From the data below, set down exactly the lines between the one holding "(** ** C3: the logistic series *)" and the one holding "cbv beta iota", inclusive, and no others.

--- MATERIAL FOR THE TASK Enclosed Below ---

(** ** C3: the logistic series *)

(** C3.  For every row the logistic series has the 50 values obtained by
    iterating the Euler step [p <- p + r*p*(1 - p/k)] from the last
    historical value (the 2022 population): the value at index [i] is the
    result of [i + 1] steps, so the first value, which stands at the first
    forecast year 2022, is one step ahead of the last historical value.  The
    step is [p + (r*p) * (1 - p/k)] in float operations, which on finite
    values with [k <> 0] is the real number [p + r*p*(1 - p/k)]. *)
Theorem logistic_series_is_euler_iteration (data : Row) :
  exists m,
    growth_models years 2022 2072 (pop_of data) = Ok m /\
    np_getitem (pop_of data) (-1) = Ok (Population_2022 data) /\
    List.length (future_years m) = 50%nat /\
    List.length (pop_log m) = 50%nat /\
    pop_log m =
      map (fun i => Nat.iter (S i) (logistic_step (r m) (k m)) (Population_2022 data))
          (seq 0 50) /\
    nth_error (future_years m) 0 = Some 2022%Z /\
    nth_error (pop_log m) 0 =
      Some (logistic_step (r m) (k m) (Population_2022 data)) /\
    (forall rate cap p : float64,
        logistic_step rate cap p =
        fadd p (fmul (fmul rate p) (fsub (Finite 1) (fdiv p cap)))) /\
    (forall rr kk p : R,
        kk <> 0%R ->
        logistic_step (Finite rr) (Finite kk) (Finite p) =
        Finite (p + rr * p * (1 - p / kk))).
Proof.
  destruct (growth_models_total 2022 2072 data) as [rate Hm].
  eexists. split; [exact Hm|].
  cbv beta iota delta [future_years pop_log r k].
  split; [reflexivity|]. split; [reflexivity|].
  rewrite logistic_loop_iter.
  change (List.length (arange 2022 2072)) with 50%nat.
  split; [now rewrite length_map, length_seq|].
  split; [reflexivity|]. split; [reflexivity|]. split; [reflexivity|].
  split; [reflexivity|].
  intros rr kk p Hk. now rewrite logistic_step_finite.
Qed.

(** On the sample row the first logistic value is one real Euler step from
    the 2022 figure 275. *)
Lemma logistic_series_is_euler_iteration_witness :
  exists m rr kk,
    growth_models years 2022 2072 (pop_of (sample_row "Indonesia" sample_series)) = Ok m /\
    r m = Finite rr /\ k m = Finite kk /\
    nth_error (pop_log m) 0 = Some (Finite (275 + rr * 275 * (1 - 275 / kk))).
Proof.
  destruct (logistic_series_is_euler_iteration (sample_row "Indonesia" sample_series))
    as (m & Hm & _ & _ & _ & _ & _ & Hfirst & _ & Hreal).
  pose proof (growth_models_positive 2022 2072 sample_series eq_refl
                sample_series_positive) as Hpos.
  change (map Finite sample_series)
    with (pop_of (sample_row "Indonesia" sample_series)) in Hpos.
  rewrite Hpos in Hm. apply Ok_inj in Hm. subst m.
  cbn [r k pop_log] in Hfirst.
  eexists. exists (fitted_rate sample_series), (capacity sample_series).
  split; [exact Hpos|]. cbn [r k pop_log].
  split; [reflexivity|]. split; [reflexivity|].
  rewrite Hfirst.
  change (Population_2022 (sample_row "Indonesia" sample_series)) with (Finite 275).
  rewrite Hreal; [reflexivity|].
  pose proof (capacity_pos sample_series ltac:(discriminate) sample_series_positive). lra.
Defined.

--- End of Enclosed MATERIAL FOR THE TASK ---
--- MATERIAL FOR THE TASK Enclosed Below ---

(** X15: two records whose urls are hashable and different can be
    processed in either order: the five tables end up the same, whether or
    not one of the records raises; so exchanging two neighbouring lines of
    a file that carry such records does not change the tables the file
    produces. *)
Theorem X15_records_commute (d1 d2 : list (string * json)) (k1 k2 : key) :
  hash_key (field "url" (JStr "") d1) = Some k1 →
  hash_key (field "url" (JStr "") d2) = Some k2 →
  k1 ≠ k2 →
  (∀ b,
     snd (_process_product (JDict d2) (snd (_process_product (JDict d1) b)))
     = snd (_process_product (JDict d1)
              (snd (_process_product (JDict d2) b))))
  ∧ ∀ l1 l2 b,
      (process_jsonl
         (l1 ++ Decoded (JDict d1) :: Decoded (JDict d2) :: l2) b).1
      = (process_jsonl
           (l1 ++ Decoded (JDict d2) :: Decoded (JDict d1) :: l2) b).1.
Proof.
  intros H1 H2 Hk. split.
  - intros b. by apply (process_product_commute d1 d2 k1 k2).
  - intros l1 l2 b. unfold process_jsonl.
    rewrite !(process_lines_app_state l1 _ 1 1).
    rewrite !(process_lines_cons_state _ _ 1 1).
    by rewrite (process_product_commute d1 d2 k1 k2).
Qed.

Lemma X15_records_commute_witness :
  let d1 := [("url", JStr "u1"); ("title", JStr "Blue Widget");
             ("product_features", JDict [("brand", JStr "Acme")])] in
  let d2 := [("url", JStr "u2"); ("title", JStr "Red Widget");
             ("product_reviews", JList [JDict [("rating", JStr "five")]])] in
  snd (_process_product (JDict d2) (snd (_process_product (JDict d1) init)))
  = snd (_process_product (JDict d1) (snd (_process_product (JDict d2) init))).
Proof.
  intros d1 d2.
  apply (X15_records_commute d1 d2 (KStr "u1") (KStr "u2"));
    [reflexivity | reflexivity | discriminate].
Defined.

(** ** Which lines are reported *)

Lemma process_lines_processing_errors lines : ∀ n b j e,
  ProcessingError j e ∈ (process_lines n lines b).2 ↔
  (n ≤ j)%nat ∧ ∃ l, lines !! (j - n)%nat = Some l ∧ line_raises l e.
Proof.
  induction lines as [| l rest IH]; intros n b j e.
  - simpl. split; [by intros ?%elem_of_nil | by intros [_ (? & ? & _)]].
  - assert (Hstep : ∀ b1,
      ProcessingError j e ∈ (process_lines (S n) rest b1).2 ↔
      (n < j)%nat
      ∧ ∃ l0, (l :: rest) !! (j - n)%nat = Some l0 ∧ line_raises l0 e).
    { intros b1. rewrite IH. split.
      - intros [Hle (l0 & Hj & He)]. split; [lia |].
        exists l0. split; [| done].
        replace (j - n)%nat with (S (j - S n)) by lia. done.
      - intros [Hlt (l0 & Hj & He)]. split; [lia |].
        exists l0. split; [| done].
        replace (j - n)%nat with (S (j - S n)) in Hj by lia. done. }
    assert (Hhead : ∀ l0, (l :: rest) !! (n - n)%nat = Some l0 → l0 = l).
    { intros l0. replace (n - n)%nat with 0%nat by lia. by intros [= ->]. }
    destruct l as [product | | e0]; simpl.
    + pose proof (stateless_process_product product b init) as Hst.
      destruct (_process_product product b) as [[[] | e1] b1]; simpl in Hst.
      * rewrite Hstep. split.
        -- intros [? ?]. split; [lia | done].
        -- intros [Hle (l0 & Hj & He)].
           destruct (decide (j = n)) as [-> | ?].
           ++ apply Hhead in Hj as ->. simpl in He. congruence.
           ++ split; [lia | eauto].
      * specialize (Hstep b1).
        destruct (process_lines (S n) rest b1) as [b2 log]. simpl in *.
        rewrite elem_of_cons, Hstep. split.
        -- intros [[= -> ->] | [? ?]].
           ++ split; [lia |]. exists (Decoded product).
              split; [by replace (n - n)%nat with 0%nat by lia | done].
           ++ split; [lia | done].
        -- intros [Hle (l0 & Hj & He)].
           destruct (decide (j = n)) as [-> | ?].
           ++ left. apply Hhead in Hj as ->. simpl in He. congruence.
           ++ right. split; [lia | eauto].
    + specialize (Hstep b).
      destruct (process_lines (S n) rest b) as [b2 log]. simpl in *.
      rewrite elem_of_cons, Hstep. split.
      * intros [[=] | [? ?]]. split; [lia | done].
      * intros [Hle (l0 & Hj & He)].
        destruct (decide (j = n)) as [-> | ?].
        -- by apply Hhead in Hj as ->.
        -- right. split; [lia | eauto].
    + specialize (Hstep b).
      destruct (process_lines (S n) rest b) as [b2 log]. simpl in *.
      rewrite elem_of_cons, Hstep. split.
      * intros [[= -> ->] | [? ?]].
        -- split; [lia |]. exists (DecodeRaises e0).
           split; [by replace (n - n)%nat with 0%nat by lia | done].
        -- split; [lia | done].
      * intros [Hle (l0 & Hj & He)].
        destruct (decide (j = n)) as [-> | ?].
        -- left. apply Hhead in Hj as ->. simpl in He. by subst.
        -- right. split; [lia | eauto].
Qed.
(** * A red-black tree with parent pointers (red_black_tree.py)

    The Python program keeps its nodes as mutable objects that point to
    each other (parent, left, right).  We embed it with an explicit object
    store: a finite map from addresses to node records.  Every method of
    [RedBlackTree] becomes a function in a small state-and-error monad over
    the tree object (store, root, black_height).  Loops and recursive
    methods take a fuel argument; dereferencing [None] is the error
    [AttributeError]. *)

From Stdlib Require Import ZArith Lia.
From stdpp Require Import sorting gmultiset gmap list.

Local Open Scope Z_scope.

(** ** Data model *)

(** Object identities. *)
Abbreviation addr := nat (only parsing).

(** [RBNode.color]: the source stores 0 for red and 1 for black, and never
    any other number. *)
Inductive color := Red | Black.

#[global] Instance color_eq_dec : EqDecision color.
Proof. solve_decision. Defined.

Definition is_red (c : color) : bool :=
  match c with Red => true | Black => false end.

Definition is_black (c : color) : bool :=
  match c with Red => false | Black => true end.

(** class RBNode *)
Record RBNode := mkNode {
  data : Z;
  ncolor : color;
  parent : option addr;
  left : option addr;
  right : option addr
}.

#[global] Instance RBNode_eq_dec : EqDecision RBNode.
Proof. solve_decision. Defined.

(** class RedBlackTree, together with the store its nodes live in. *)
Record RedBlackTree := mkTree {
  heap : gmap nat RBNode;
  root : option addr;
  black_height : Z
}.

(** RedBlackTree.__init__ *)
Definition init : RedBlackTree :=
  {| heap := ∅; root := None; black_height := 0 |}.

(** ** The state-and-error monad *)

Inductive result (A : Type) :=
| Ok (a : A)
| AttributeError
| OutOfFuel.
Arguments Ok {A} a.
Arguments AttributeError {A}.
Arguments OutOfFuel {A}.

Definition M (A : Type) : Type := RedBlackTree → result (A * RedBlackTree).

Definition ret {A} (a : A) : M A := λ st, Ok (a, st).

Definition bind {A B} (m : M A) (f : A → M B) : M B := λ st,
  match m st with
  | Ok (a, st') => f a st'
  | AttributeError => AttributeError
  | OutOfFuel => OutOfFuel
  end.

--- End of Enclosed MATERIAL FOR THE TASK ---

SOLUTION TO THE PROBLEM ->
(** ** C3: the logistic series *)

(** C3.  For every row the logistic series has the 50 values obtained by
    iterating the Euler step [p <- p + r*p*(1 - p/k)] from the last
    historical value (the 2022 population): the value at index [i] is the
    result of [i + 1] steps, so the first value, which stands at the first
    forecast year 2022, is one step ahead of the last historical value.  The
    step is [p + (r*p) * (1 - p/k)] in float operations, which on finite
    values with [k <> 0] is the real number [p + r*p*(1 - p/k)]. *)
Theorem logistic_series_is_euler_iteration (data : Row) :
  exists m,
    growth_models years 2022 2072 (pop_of data) = Ok m /\
    np_getitem (pop_of data) (-1) = Ok (Population_2022 data) /\
    List.length (future_years m) = 50%nat /\
    List.length (pop_log m) = 50%nat /\
    pop_log m =
      map (fun i => Nat.iter (S i) (logistic_step (r m) (k m)) (Population_2022 data))
          (seq 0 50) /\
    nth_error (future_years m) 0 = Some 2022%Z /\
    nth_error (pop_log m) 0 =
      Some (logistic_step (r m) (k m) (Population_2022 data)) /\
    (forall rate cap p : float64,
        logistic_step rate cap p =
        fadd p (fmul (fmul rate p) (fsub (Finite 1) (fdiv p cap)))) /\
    (forall rr kk p : R,
        kk <> 0%R ->
        logistic_step (Finite rr) (Finite kk) (Finite p) =
        Finite (p + rr * p * (1 - p / kk))).
Proof.
  destruct (growth_models_total 2022 2072 data) as [rate Hm].
  eexists. split; [exact Hm|].
  cbv beta iota delta [future_years pop_log r k].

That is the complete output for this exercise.